Os defeitos funcionais no sistema imunológico dos indivíduos infectados por HIV exacerbam a deficiência imunológica provocada pela depleção de células T CD4⁺. Estes defeitos funcionais incluem uma redução nas respostas das células T aos antígenos e as respostas imunológicas humorais fracas, embora os níveis séricos totais de Ig possam ser elevados. Os defeitos podem ser um resultado dos efeitos diretos da infecção por HIV nas células T CD4⁺, incluindo os efeitos da gp120 solúvel liberada das células infectadas ligadas às células não infectadas. Por exemplo, o CD4 que tem gp120 vinculado pode não estar disponível para interagir com as moléculas MHC de classe II nos APCs, e assim as respostas das células T aos antígenos seria inibida. Alternativamente, a ligação de g120 ao CD4 pode emitir sinais de que a função das células T auxiliares T está desregulada. As células T infectadas por HIV são incapazes de formar sinapses justas com as APC, e isto também pode interferir com a ativação das células T. Alguns estudos demonstraram que os pacientes com infecção por HIV têm números elevados de células T CD4⁺ CD25⁺ reguladoras, mas ainda não está claro se esta é uma descoberta consistente ou se estas células realmente contribuem para a imunidade defeituosa.

A proteína Tat pode desempenhar algum papel na patogênese da imunodeficiência provocada pelo HIV. Dentro das células T, a Tat pode interagir com uma variedade de proteínas reguladoras, e estas interações podem interferir com as funções da célula T, tais como a síntese das citocinas. Notavelmente, a Tat não só entra no núcleo das células T infectadas, mas também pode escapar através da membrana plasmática e entrar nas células vizinhas, interferindo assim na ativação das células T não infectadas de forma parácrina.
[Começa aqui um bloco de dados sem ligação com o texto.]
Lemma for_each_pure {A B} (f : A -> M B) (h : A -> B) (P : A -> Prop) l :
  forall g ys g',
    (forall x y g1 g2, In x l -> f x g1 = Returned (y, g2) ->
                       y = h x /\ P x /\ g2 = g1) ->
    for_each f l g = Returned (ys, g') ->
    ys = map h l /\ Forall P l /\ g' = g.
Proof.
  induction l as [| x l IH]; intros g ys g' Hf H; simpl in H.
  - inv_ret H. repeat split. constructor.
  - inv_bind H as y g1 E1. inv_bind H as ys' g2 E2. inv_ret H.
    destruct (Hf x y g g1 (or_introl eq_refl) E1) as (-> & Hp & ->).
    destruct (IH g ys' g' (fun x0 y0 ga gb Hin => Hf x0 y0 ga gb (or_intror Hin)) E2)
      as (-> & Hall & ->).
    repeat split. constructor; assumption.
Qed.

Lemma take_rows_map {A} (d : A) (m : list A) numeric_idx g rows g' :
  for_each (index m) numeric_idx g = Returned (rows, g') ->
  rows = map (fun i => nth i m d) numeric_idx /\
  Forall (fun i => (i < length m)%nat) numeric_idx /\ g' = g.
Proof.
  apply for_each_pure. intros i y g1 g2 _ H.
  apply index_Returned in H. destruct H as [H ->].
  repeat split.
  - symmetry. apply nth_error_nth. exact H.
  - apply nth_error_Some. rewrite H. discriminate.
Qed.

Lemma combine_map_same {A B C} (f : A -> B) (h : A -> C) (l : list A) :
  combine (map f l) (map h l) = map (fun x => (f x, h x)) l.
Proof. induction l; simpl; [reflexivity | rewrite IHl; reflexivity]. Qed.

Lemma nth_map_in_range {A B} (f : A -> B) (l : list A) i dA dB :
  (i < length l)%nat -> nth i (map f l) dB = f (nth i l dA).
Proof.
  intros Hi. rewrite (nth_indep _ dB (f dA)) by (rewrite length_map; exact Hi).
  apply map_nth.
Qed.

Section EngineFacts.
Variable F : Type.
Variable Fzero : F.
Variables Fadd Fsub Fmul : F -> F -> F.
Variable F_of_Z : Z -> F.
Variable astype_float32 : F -> F.
Variable svd : list (list F) -> list (list F) * list F * list (list F).

Local Notation "'linkage' vset" :=
  (matmul_T_u16 (astype_uint16 vset) (astype_uint16 vset))
    (at level 10, vset at level 9).
Local Notation "'projection' vset P" :=
  (matmul F Fzero Fadd Fmul (map (map F_of_Z) vset) P)
    (at level 10, vset at level 9, P at level 9).

Lemma cov_mat_of_spec vset_ld_dict vset_half_covar_proj_dict chr vset P
      numeric_idx g cov_mat g' :
  dict_get Z.eqb vset_half_covar_proj_dict chr = Some (projection vset P) ->
  dict_get Z.eqb vset_ld_dict chr = Some (linkage vset) ->
  cov_mat_of F Fzero Fadd Fsub Fmul F_of_Z vset_ld_dict
             vset_half_covar_proj_dict chr numeric_idx g
  = Returned (cov_mat, g') ->
  cov_mat = adjusted_covariance F Fzero Fadd Fsub Fmul F_of_Z vset P numeric_idx.
Proof.
  unfold cov_mat_of, take_cols, take_rows. intros Hp Hl H.
  inv_bind H as proj g0 Ep. inv_bind H as rows g1 E1.
  inv_bind H as ld g4 El. inv_bind H as ld_rows g2 E2.
  inv_bind H as vset_ld g3 E3. inv_ret H.
  apply dict_lookup_Returned in Ep. destruct Ep as [Ep _].
  rewrite Hp in Ep. injection Ep as <-.
  apply dict_lookup_Returned in El. destruct El as [El _].
  rewrite Hl in El. injection El as <-.
  apply (take_rows_map []) in E1. destruct E1 as (-> & Hr & _).
  apply (take_rows_map []) in E2. destruct E2 as (-> & Hl' & _).
  apply (for_each_pure _ (fun row => map (fun i => nth i row 0) numeric_idx)
                       (fun _ => True)) in E3.
  2:{ intros row y ga gb _ Hy. apply (take_rows_map 0) in Hy.
      destruct Hy as (-> & _ & ->). repeat split. }
  destruct E3 as (-> & _ & _).
  unfold mat_sub, matmul_T, adjusted_covariance.
  rewrite !map_map. rewrite combine_map_same. rewrite map_map.
  apply map_ext_in. intros ia Hia.
  rewrite !map_map. rewrite combine_map_same. rewrite map_map.
  apply map_ext_in. intros ib Hib.
  rewrite Forall_forall in Hr.
  pose proof (Hr ia Hia) as Ha. pose proof (Hr ib Hib) as Hb.
  unfold matmul in Ha, Hb. rewrite !length_map in Ha, Hb.
  rewrite (ld_entry vset ia ib Ha Hb).
  unfold matmul. rewrite map_map.
  rewrite !(nth_map_in_range _ vset _ [] []) by assumption.
  reflexivity.
Qed.

(** The matrices stored by the engine, set by set, with the linkage entry
    as the unsigned 16-bit product holds it. *)
Lemma init_cov_mat_spec (covar : list (list F))
        (sparse_genotype_dict : list (Z * list (list Z)))
        (chr_gene_numeric_idxs : chr_bin_dict) (g : rng)
        (chr_cov_mat_dict : list (Z * list (cmac_bin * list (list (list F)))))
        (g' : rng) :
  init_cov_mat F Fzero Fadd Fsub Fmul F_of_Z astype_float32 svd covar
               sparse_genotype_dict chr_gene_numeric_idxs g
  = Returned (chr_cov_mat_dict, g') ->
  Forall2
    (fun chr_sets chr_covs =>
       fst chr_covs = fst chr_sets /\
       Forall2
         (fun bin_sets bin_covs =>
            fst bin_covs = fst bin_sets /\
            Forall2
              (fun numeric_idx cov_mat =>
                 exists vset,
                   In (fst chr_sets, vset) sparse_genotype_dict /\
                   cov_mat =
                   adjusted_covariance F Fzero Fadd Fsub Fmul F_of_Z vset
                     (half_covar_proj_of F Fzero Fadd Fmul astype_float32
                                         svd covar)
                     numeric_idx)
              (snd bin_sets) (snd bin_covs))
         (snd chr_sets) (snd chr_covs))
    chr_gene_numeric_idxs chr_cov_mat_dict.
Proof.
  unfold init_cov_mat, _get_cov_mat. intros H.
  eapply for_each_Forall2; [| exact H]. clear H.
  intros [chr genes] [chr' covs] g1 g2 _ H.
  inv_bind H as cov_mat_dict g3 E. inv_ret H. injection H as <- <-. simpl.
  split; [reflexivity |].
  eapply for_each_Forall2; [| exact E]. clear E.
  intros [bin sets] [bin' cov_list] g4 g5 _ H.
  inv_bind H as cov_mat_list g6 E. inv_ret H. injection H as <- <-. simpl.
  split; [reflexivity |].
  eapply for_each_Forall2; [| exact E]. clear E.
  intros numeric_idx cov_mat g7 g8 _ H.
  destruct (assoc_last sparse_genotype_dict chr) as [vset |] eqn:Ea.
  - exists vset. split; [apply assoc_last_In; exact Ea |].
    unfold half_covar_proj_of. unfold _get_vset_half_covar_proj in H.
    destruct (svd covar) as [[covar_U s] covar_Vt].
    eapply cov_mat_of_spec; [| | exact H].
    + rewrite (fold_dict_set_get
                 (fun vset => projection vset
                    (map (map astype_float32)
                         (matmul F Fzero Fadd Fmul covar_U covar_Vt))))
        by (intros; reflexivity).
      rewrite Ea. reflexivity.
    + unfold _get_ld_matrix.
      rewrite (fold_dict_set_get (fun vset => linkage vset))
        by (intros; reflexivity).
      rewrite Ea. reflexivity.
  - exfalso. unfold cov_mat_of in H. inv_bind H as proj g9 Ep.
    apply dict_lookup_Returned in Ep. destruct Ep as [Ep _].
    unfold _get_vset_half_covar_proj in Ep.
    destruct (svd covar) as [[covar_U s] covar_Vt].
    rewrite (fold_dict_set_get
               (fun vset => projection vset
                  (map (map astype_float32)
                       (matmul F Fzero Fadd Fmul covar_U covar_Vt)))) in Ep
      by (intros; reflexivity).
    rewrite Ea in Ep. discriminate.
Qed.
Os macrófagos, as células dendríticas e as células dendríticas foliculares são infectados ou lesionados pelo HIV, e suas anormalidades também contribuem para a progressão da imunodeficiência.
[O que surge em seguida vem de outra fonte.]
(** * Amazon search scraper: the crawl-and-extract pipeline of [src/main.py]

    A shallow embedding of [_normalize_input], [_country_to_domain],
    [_parse_single_card], [_extract_product_cards], [_scrape_keyword] and the
    keyword loop of [main], followed by the properties proved about them.

    Conventions of the embedding.
    - A Python [str] is a list of Unicode code points ([list N]).
    - A Python [int] is a [Z]; a Python [float] is an IEEE 754 binary64 value,
      [spec_float] of the Standard Library with [prec = 53], [emax = 1024].
    - An expression that may raise evaluates to a [res]: [Ok v] or [Raise e].
    - What the browser answers is data of the model: every awaited Playwright
      call reads its outcome from a record describing the page or the card. *)

From Stdlib Require Import ZArith NArith List Bool String Ascii Lia Floats.
From stdpp Require Import base option list gmap.

Local Open Scope N_scope.

(** ** Strings *)

Abbreviation str := (list N).

(** Byte sequences of Rocq string literals are read as UTF-8, so that the
    literals of the source can be written as they are. *)
Fixpoint utf8_decode (bs : list N) : str :=
  match bs with
  | [] => []
  | b :: t =>
      if b <? 128 then b :: utf8_decode t
      else if b <? 224 then
        match t with
        | b1 :: t1 => ((b - 192) * 64 + (b1 - 128)) :: utf8_decode t1
        | _ => [b]
        end
      else if b <? 240 then
        match t with
        | b1 :: b2 :: t2 =>
            ((b - 224) * 4096 + (b1 - 128) * 64 + (b2 - 128)) :: utf8_decode t2
        | _ => [b]
        end
      else
        match t with
        | b1 :: b2 :: b3 :: t3 =>
            ((b - 240) * 262144 + (b1 - 128) * 4096 + (b2 - 128) * 64 + (b3 - 128))
              :: utf8_decode t3
        | _ => [b]
        end
  end.

Definition lit (s : string) : str :=
  utf8_decode (map N_of_ascii (list_ascii_of_string s)).

(** [str.isspace] of one code point (CPython's [_PyUnicode_IsWhitespace]). *)
Definition isspace (c : N) : bool :=
  ((9 <=? c) && (c <=? 13)) || ((28 <=? c) && (c <=? 32))
  || (c =? 133) || (c =? 160) || (c =? 5760)
  || ((8192 <=? c) && (c <=? 8202))
  || (c =? 8232) || (c =? 8233) || (c =? 8239) || (c =? 8287) || (c =? 12288).

(** C-locale [isspace], used by [int()] and [float()] once the text has been
    brought to ASCII ([Py_ISSPACE]). *)
Definition c_isspace (c : N) : bool :=
  ((9 <=? c) && (c <=? 13)) || (c =? 32).

Definition is_ascii_digit (c : N) : bool := (48 <=? c) && (c <=? 57).

Definition is_ascii (c : N) : bool := c <? 128.

Definition ascii_lower (c : N) : N :=
  if (65 <=? c) && (c <=? 90) then c + 32 else c.

Definition ascii_upper (c : N) : N :=
  if (97 <=? c) && (c <=? 122) then c - 32 else c.

(** The parts of the Python runtime that the repository does not contain: the
    Unicode character database beyond ASCII and the interpreter's limit on
    the length of integer literals. They are parameters of the embedding;
    on ASCII text the definitions below do not consult them. *)
Class Runtime := {
  (** [str.isdigit] of a code point from 128 on *)
  ucd_isdigit : N -> bool;
  (** [Py_UNICODE_TODECIMAL] of a code point from 127 on *)
  ucd_decimal : N -> option N;
  (** [str.lower] of a string that is not pure ASCII *)
  ucd_lower : str -> str;
  (** [str.upper] of a string that is not pure ASCII *)
  ucd_upper : str -> str;
  (** [sys.get_int_max_str_digits()]; 0 switches the limit off *)
  int_max_str_digits : N
}.

Fixpoint lstrip_with (p : N -> bool) (s : str) : str :=
  match s with
  | [] => []
  | c :: t => if p c then lstrip_with p t else s
  end.

Definition strip_with (p : N -> bool) (s : str) : str :=
  rev (lstrip_with p (rev (lstrip_with p s))).

(** [s.strip()] *)
Definition strip (s : str) : str := strip_with isspace s.

(** [s.split()]: the maximal runs of non-whitespace, in order. [cur] is the
    current run, reversed. *)
Fixpoint split_ws_from (cur : str) (s : str) : list str :=
  match s with
  | [] => match cur with [] => [] | _ => [rev cur] end
  | c :: t =>
      if isspace c then
        match cur with
        | [] => split_ws_from [] t
        | _ => rev cur :: split_ws_from [] t
        end
      else split_ws_from (c :: cur) t
  end.

Definition split_ws (s : str) : list str := split_ws_from [] s.

(** [s.split(sep)] for a one-character separator: never empty. *)
Fixpoint split_on (sep : N) (s : str) : list str :=
  match s with
  | [] => [[]]
  | c :: t =>
      if c =? sep then [] :: split_on sep t
      else match split_on sep t with
           | h :: r => (c :: h) :: r
           | [] => [[c]]
           end
  end.

(** [s.replace(old, new)] for a one-character [old]. *)
Definition replace (old : N) (new : str) (s : str) : str :=
  concat (map (fun c => if c =? old then new else [c]) s).

Fixpoint startswith (p s : str) : bool :=
  match p, s with
  | [], _ => true
  | _ :: _, [] => false
  | a :: p', b :: s' => (a =? b) && startswith p' s'
  end.

(** [needle in hay] *)
Fixpoint contains (needle hay : str) : bool :=
  startswith needle hay
  || match hay with
     | [] => false
     | _ :: t => contains needle t
     end.

Definition str_eqb (a b : str) : bool := bool_decide (a = b).

Definition str_in (s : str) (l : list str) : bool := existsb (str_eqb s) l.

(** ** Exceptions and results *)

(** The exception classes that the modelled code can meet. All of them derive
    from [Exception]. *)
Inductive exn :=
| TypeError
| ValueError
| AttributeError
| OverflowError
| IndexError
| PlaywrightTimeoutError
| PlaywrightError
| AsyncioTimeoutError
| OtherError (name : string).

Inductive res (A : Type) :=
| Ok (a : A)
| Raise (e : exn).
Arguments Ok {A} a.
Arguments Raise {A} e.

Definition bind {A B} (m : res A) (k : A -> res B) : res B :=
  match m with
  | Ok a => k a
  | Raise e => Raise e
  end.

Notation "x <- m ;; k" := (bind m (fun x => k))
  (at level 100, m at next level, right associativity).

(** [try: m  except (TypeError, ValueError): h] *)
Definition except_type_value {A} (m : res A) (h : A) : res A :=
  match m with
  | Raise TypeError | Raise ValueError => Ok h
  | _ => m
  end.

(** [l[0]] and [l[-1]] *)
Definition index_first {A} (l : list A) : res A :=
  match l with
  | [] => Raise IndexError
  | x :: _ => Ok x
  end.

Definition index_last {A} (l : list A) : res A :=
  match rev l with
  | [] => Raise IndexError
  | x :: _ => Ok x
  end.

(** ** Numbers *)

Abbreviation float := spec_float.

Definition b64_round (neg : bool) (m : positive) (e : Z) : float :=
  binary_round prec emax neg m e.

(** The binary64 value nearest to [m * 10^e10] (ties to even), as [float()]
    computes it from a decimal numeral. For a negative exponent the quotient
    is taken with at least 53 significant bits and the position of the exact
    value between two quotients is handed to the rounding step. *)
Definition round_decimal (neg : bool) (m : N) (e10 : Z) : float :=
  match m with
  | N0 => S754_zero neg
  | Npos p =>
      if (0 <=? e10)%Z then b64_round neg (p * Z.to_pos (10 ^ e10))%positive 0
      else
        let d := (10 ^ (- e10))%Z in
        let s := Z.max 0 (prec + Z.log2 d + 2 - Z.log2 (Zpos p)) in
        let n := Z.shiftl (Zpos p) s in
        let q := (n / d)%Z in
        let r := (n mod d)%Z in
        let l := if (r =? 0)%Z then SpecFloat.loc_Exact
                 else SpecFloat.loc_Inexact (2 * r ?= d)%Z in
        binary_round_aux prec emax neg q (- s) l
  end.

Definition float_is_zero (f : float) : bool :=
  match f with
  | S754_zero _ => true
  | _ => false
  end.

(** [int(f)]: truncation towards zero *)
Definition int_of_float (f : float) : res Z :=
  match f with
  | S754_zero _ => Ok 0%Z
  | S754_nan => Raise ValueError
  | S754_infinity _ => Raise OverflowError
  | S754_finite s m e =>
      let a := if (0 <=? e)%Z then Z.shiftl (Zpos m) e
               else Z.shiftr (Zpos m) (- e) in
      Ok (if s then (- a)%Z else a)
  end.

(** [float(n)] for an [int] *)
Definition float_of_int (n : Z) : res float :=
  match binary_normalize prec emax n 0 false with
  | S754_infinity _ => Raise OverflowError
  | f => Ok f
  end.

(** [a < b] on floats *)
Definition float_ltb (a b : float) : bool := SFltb a b.

Fixpoint digits_value (acc : N) (ds : str) : N :=
  match ds with
  | [] => acc
  | c :: t => digits_value (acc * 10 + (c - 48)) t
  end.

(** The longest prefix of ASCII digits, and what follows it. *)
Fixpoint span_digits (s : str) : str * str :=
  match s with
  | [] => ([], [])
  | c :: t =>
      if is_ascii_digit c then
        let '(d, r) := span_digits t in (c :: d, r)
      else ([], s)
  end.

(** Underscores of a numeral as [float()] accepts them: only between digits. *)
Fixpoint drop_underscores (prev : N) (s : str) : option str :=
  match s with
  | [] => if prev =? 95 then None else Some []
  | c :: t =>
      if c =? 95 then
        if is_ascii_digit prev then drop_underscores c t else None
      else if (prev =? 95) && negb (is_ascii_digit c) then None
      else option_map (cons c) (drop_underscores c t)
  end.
Os Reservatórios de HIV e o Volume Viral

O vírus detectado no sangue dos pacientes é produzido principalmente por células T CD4⁺ infectadas de curta duração e em menor quantidade por outras células infectadas. Três fases de decadência da viremia do plasma foram observadas nos pacientes tratados com medicamentos antirretrovirais ou previstas por modelos matemáticos, e estas curvas de decadência foram usadas para considerar a distribuição do HIV nos diferentes reservatórios celulares. Acredita-se que mais de 90% do vírus do plasma seja produzido por células de curta duração (meia-vida de um dia), que são provavelmente ativadas por células T CD4⁺ que são grandes reservatórios e fontes do vírus em pacientes infectados. Cerca de 5% do vírus do plasma é produzido por macrófagos, que têm um volume mais lento (meia-vida de cerca de 2 semanas). A hipótese é que uma pequena fração do vírus, talvez tão pouco como 1%, esteja presente nas células de memória T infectadas de forma latente. Devido à longa vida útil das células de memória, poderia levar décadas para este reservatório do vírus ser eliminado, mesmo se todos os novos ciclos de infecção fossem bloqueados.
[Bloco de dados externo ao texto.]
Lemma camera_moveKey_source_first ev a b t i j :
  NoDup (CameraAnimTrack.keys t) -> a <> b ->
  findIndex (fun p => Pose.frame p =? a) (CameraAnimTrack.poses t) = Some i ->
  findIndex (fun p => Pose.frame p =? b) (CameraAnimTrack.poses t) = Some j ->
  (i < j)%nat ->
  exists x,
    CameraAnimTrack.poses t !! i = Some x /\ Pose.frame x = a /\
    let o := CameraAnimTrack.moveKey ev a b t in
    thrown o = None /\ fired o = [track_keyMoved a b] /\
    CameraAnimTrack.poses (after o)
    = <[i := Pose.set_frame b x]> (delete j (CameraAnimTrack.poses t)) /\
    length (CameraAnimTrack.poses (after o))
    = (length (CameraAnimTrack.poses t) - 1)%nat /\
    count_at b (CameraAnimTrack.keys (after o)) = 1%nat.
Proof.
  intros Hnd Hab Hi Hj Hij.
  destruct (findIndex_Some _ _ _ Hi) as (x & Hx & Hfx & _).
  exists x. split; [exact Hx|]. split; [lia|].
  assert (Ho : CameraAnimTrack.moveKey ev a b t
               = done (CameraAnimTrack.rebuildSpline ev
                         (CameraAnimTrack.mk
                            (<[i := Pose.set_frame b x]>
                               (delete j (CameraAnimTrack.poses t)))
                            (CameraAnimTrack.onTimelineChange t)))
                      [track_keyMoved a b]).
  { unfold CameraAnimTrack.moveKey.
    destruct (Z.eqb_spec a b) as [?|_]; [contradiction|].
    now rewrite Hi, Hj, list_lookup_delete_lt, Hx by exact Hij. }
  simpl. rewrite Ho. unfold CameraAnimTrack.keys. simpl.
  rewrite camera_rebuild_poses. simpl.
  destruct (moved_store_facts Pose.frame _ b i j
              (Pose.set_frame b x) Hnd Hj Hij eq_refl) as [Hlen Hcount].
  repeat split; assumption.
Qed.

(** X26: the degradations to a no-op. On a source frame that holds no
    keyframe, [removeKey] and [moveKey] change nothing and fire nothing. *)
Lemma absent_source_frame_is_noop ev f g :
  (forall t, f ∉ SplatAnimTrack.keys t ->
     SplatAnimTrack.removeKey ev f t = done t [] /\
     SplatAnimTrack.moveKey ev f g t = done t []) /\
  (forall t, f ∉ CameraAnimTrack.keys t ->
     CameraAnimTrack.removeKey ev f t = done t [] /\
     CameraAnimTrack.moveKey ev f g t = done t []).
Proof.
  split; intros t Hf.
  - apply findIndex_absent in Hf.
    unfold SplatAnimTrack.removeKey, SplatAnimTrack.moveKey. rewrite Hf.
    now destruct (f =? g).
  - apply findIndex_absent in Hf.
    unfold CameraAnimTrack.removeKey, CameraAnimTrack.moveKey. rewrite Hf.
    now destruct (f =? g).
Qed.
(** [parse_message_reaction_remove(self, data)] *)
Definition parse_message_reaction_remove (data : ReactionData) : M unit :=
  let* found := _get_message (rd_message_id data) in
  match found with
  | None => ret tt
  | Some (i, message) =>
      let* emoji := _get_reaction_emoji (rd_emoji data) in
      match get_reaction (reactions message) emoji with
      | None => emit (Log warning)
      | Some (j, reaction) =>
          let reaction := set_count (count reaction - 1) reaction in
          set_reactions i message (<[j := reaction]> (reactions message)) ;;;
          let* is_me := is_self_user (rd_user_id data) in
          let reaction := if is_me then set_me false reaction else reaction in
          let rs := <[j := reaction]> (reactions message) in
          set_reactions i message rs ;;;
          (if count reaction =? 0
           then set_reactions i message (delete j rs)
           else ret tt) ;;;
          let* channel := get_channel (rd_channel_id data) in
          let* member := _get_member channel (rd_user_id data) in
          dispatch (ev_reaction_remove reaction member)
      end
  end.

(** ** Guilds *)

(** Modelled from the spec: [guild._from_data(data)] (guild.py is not in
    src/): "merge fields in place".  The key, name, flags and, when the
    record carries one, the member count are taken from the record; what the
    guild owns stays. *)
Definition _from_data (g : Guild) (data : GuildData) : Result Guild :=
  match py_int (gd_id data) with
  | Ok id =>
      Ok (mkGuild id (gd_name data) (default false (gd_unavailable data)) (gd_large data)
            (default (_member_count g) (gd_member_count data)) (_channels g) (_members g))
  | Raise e => Raise e
  end.

(** Modelled from the spec: [Guild(data=guild, state=self.ctx)]. *)
Definition Guild_new (data : GuildData) : Result Guild :=
  _from_data (mkGuild 0 EmptyString false false 0 ∅ ∅) data.

Definition store_guild (a : addr) (g : Guild) : M unit :=
  modify (fun w => set_guild_objs (<[a := g]> (guild_objs w)) w).

(** [guild.unavailable = b] *)
Definition set_unavailable (b : bool) (g : Guild) : Guild :=
  mkGuild (guild_id g) (guild_name g) b (large g) (_member_count g) (_channels g) (_members g).

(** [_add_guild_from_data(self, guild)] *)
Definition _add_guild_from_data (data : GuildData) : M addr :=
  let* g := lift (Guild_new data) in
  let* guild := alloc in
  store_guild guild g ;;;
  _add_guild guild ;;;
  ret guild.

(** [_get_create_guild(self, data)]: the cache is searched with
    [data.get('id')] as it is. *)
Definition _get_create_guild (data : GuildData) : M addr :=
  let fresh := _add_guild_from_data data in
  match gd_unavailable data with
  | Some false =>
      let* found := _get_guild_raw (gd_id data) in
      match found with
      | Some guild =>
          let* g := deref_guild guild in
          store_guild guild (set_unavailable false g) ;;;
          let* g := deref_guild guild in
          let* g := lift (_from_data g data) in
          store_guild guild g ;;;
          ret guild
      | None => fresh
      end
  | _ => fresh
  end.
Transcrição do HIV e Epidemiologia da AIDS

O HIV é transmitido de um indivíduo para outro por três vias principais:

Curso Clínico de Infecção por HIV

A evolução das doenças provocadas por HIV pode ser seguida medindo a quantidade de vírus no plasma do paciente e pela contagem de células sanguíneas T CD4⁺ (Fig. 20-8).

TABELA 20-7 Características Clínicas da Infecção por HIV

Embora este resumo do curso clínico seja válido para os casos mais graves, a taxa de progressão da doença é muito variável, e alguns indivíduos não são progressores em longo prazo. Os correlatos imunológicos de progressão variável permanecem desconhecidos. Além disso, a recente terapia antirretroviral mudou o curso da doença e reduziu consideravelmente a incidência de infecções oportunistas graves (Pneumocystis) e tumores (como o sarcoma de Kaposi).